• Saved data entries

%%

(** C35. Iterating over an inclusive page range yields exactly the pages from
    [start] to [end], in order, also when [end] is the very last page of the
    address space, and [len] is their number; the iteration panics exactly
    when [start] is in the lower half and [end] is the last page of the lower
    half or lies in the upper half. *)
Theorem PageRangeInclusive_iteration `{Target} {S} (s e : Page S) fuel :
  Page_wf s -> Page_wf e ->
  let n := Z.to_nat (page_position e - page_position s + 1) in
  (n < fuel)%nat ->
  if (page_position s <? page_count S / 2) && (page_count S / 2 <=? page_position e + 1)
  then collect PageRangeInclusive_next fuel (Page_range_inclusive s e) = Panic
  else collect PageRangeInclusive_next fuel (Page_range_inclusive s e) =
         Ret (Some (pages_from (page_position s) n)) /\
       PageRangeInclusive_len (Page_range_inclusive s e) = Ret (Z.of_nat n).
Proof.
  intros Hs He n Hf. subst n.
  destruct (page_wf_at s Hs) as (a & Ra & ->), (page_wf_at e He) as (b & Rb & ->).
  rewrite !page_position_at in * by done. clear Hs He.
  pose proof (page_count_half S) as Hh.
  replace (b - a + 1) with (b + 1 - a) in * by lia.
  destruct ((a <? page_count S / 2) && (page_count S / 2 <=? b + 1)) eqn:Hc.
  - apply andb_true_iff in Hc as [Hc1%Z.ltb_lt Hc2%Z.leb_le].
    rewrite pri_state_start by done.
    apply (collect_panics_range _ (pri_state b) page_at a (page_count S / 2 - 1)); [lia| | |lia].
    + intros i Hi. apply pri_state_step; lia.
    + apply pri_state_panic; lia.
  - assert (a < page_count S / 2 -> b + 1 < page_count S / 2) as Hc'.
    { apply andb_false_iff in Hc as [Hc%Z.ltb_ge|Hc%Z.leb_gt]; lia. }
    split; [|by apply PageRangeInclusive_len_at].
    rewrite pri_state_start by done.
    apply (collect_range _ (pri_state b) page_at a (b + 1)); [| |done].
    + intros i Hi. apply pri_state_step; lia.
    + apply pri_state_stop; lia.
Qed.

Lemma PageRangeInclusive_iteration_witness :
  let T := {| overflow_checks := true; usize_bits := 64 |} in
  let s : Page Size1GiB := mkPage (mkVirtAddr 0x7fff80000000) in
  let e : Page Size1GiB := mkPage (mkVirtAddr 0x7fffc0000000) in
  collect (PageRangeInclusive_next (H := T)) 3 (Page_range_inclusive s e) = Panic.
Proof.
  intros T s e.
  assert (Page_wf s) as Hs by (split; [left; simpl; lia|reflexivity]).
  assert (Page_wf e) as He by (split; [left; simpl; lia|reflexivity]).
  exact (PageRangeInclusive_iteration (H := T) s e 3 Hs He ltac:(vm_compute; lia)).
Defined.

%%

• Work task
When you reach the end of the data above, set it all down again unchanged.

• Your response
(** C35. Iterating over an inclusive page range yields exactly the pages from
    [start] to [end], in order, also when [end] is the very last page of the
    address space, and [len] is their number; the iteration panics exactly
    when [start] is in the lower half and [end] is the last page of the lower
    half or lies in the upper half. *)
Theorem PageRangeInclusive_iteration `{Target} {S} (s e : Page S) fuel :
  Page_wf s -> Page_wf e ->
  let n := Z.to_nat (page_position e - page_position s + 1) in
  (n < fuel)%nat ->
  if (page_position s <? page_count S / 2) && (page_count S / 2 <=? page_position e + 1)
  then collect PageRangeInclusive_next fuel (Page_range_inclusive s e) = Panic
  else collect PageRangeInclusive_next fuel (Page_range_inclusive s e) =
         Ret (Some (pages_from (page_position s) n)) /\
       PageRangeInclusive_len (Page_range_inclusive s e) = Ret (Z.of_nat n).
Proof.
  intros Hs He n Hf. subst n.
  destruct (page_wf_at s Hs) as (a & Ra & ->), (page_wf_at e He) as (b & Rb & ->).
  rewrite !page_position_at in * by done. clear Hs He.
  pose proof (page_count_half S) as Hh.
  replace (b - a + 1) with (b + 1 - a) in * by lia.
  destruct ((a <? page_count S / 2) && (page_count S / 2 <=? b + 1)) eqn:Hc.
  - apply andb_true_iff in Hc as [Hc1%Z.ltb_lt Hc2%Z.leb_le].
    rewrite pri_state_start by done.
    apply (collect_panics_range _ (pri_state b) page_at a (page_count S / 2 - 1)); [lia| | |lia].
    + intros i Hi. apply pri_state_step; lia.
    + apply pri_state_panic; lia.
  - assert (a < page_count S / 2 -> b + 1 < page_count S / 2) as Hc'.
    { apply andb_false_iff in Hc as [Hc%Z.ltb_ge|Hc%Z.leb_gt]; lia. }
    split; [|by apply PageRangeInclusive_len_at].
    rewrite pri_state_start by done.
    apply (collect_range _ (pri_state b) page_at a (b + 1)); [| |done].
    + intros i Hi. apply pri_state_step; lia.
    + apply pri_state_stop; lia.
Qed.

Lemma PageRangeInclusive_iteration_witness :
  let T := {| overflow_checks := true; usize_bits := 64 |} in
  let s : Page Size1GiB := mkPage (mkVirtAddr 0x7fff80000000) in
  let e : Page Size1GiB := mkPage (mkVirtAddr 0x7fffc0000000) in
  collect (PageRangeInclusive_next (H := T)) 3 (Page_range_inclusive s e) = Panic.
Proof.
  intros T s e.
  assert (Page_wf s) as Hs by (split; [left; simpl; lia|reflexivity]).
  assert (Page_wf e) as He by (split; [left; simpl; lia|reflexivity]).
  exact (PageRangeInclusive_iteration (H := T) s e 3 Hs He ltac:(vm_compute; lia)).
Defined.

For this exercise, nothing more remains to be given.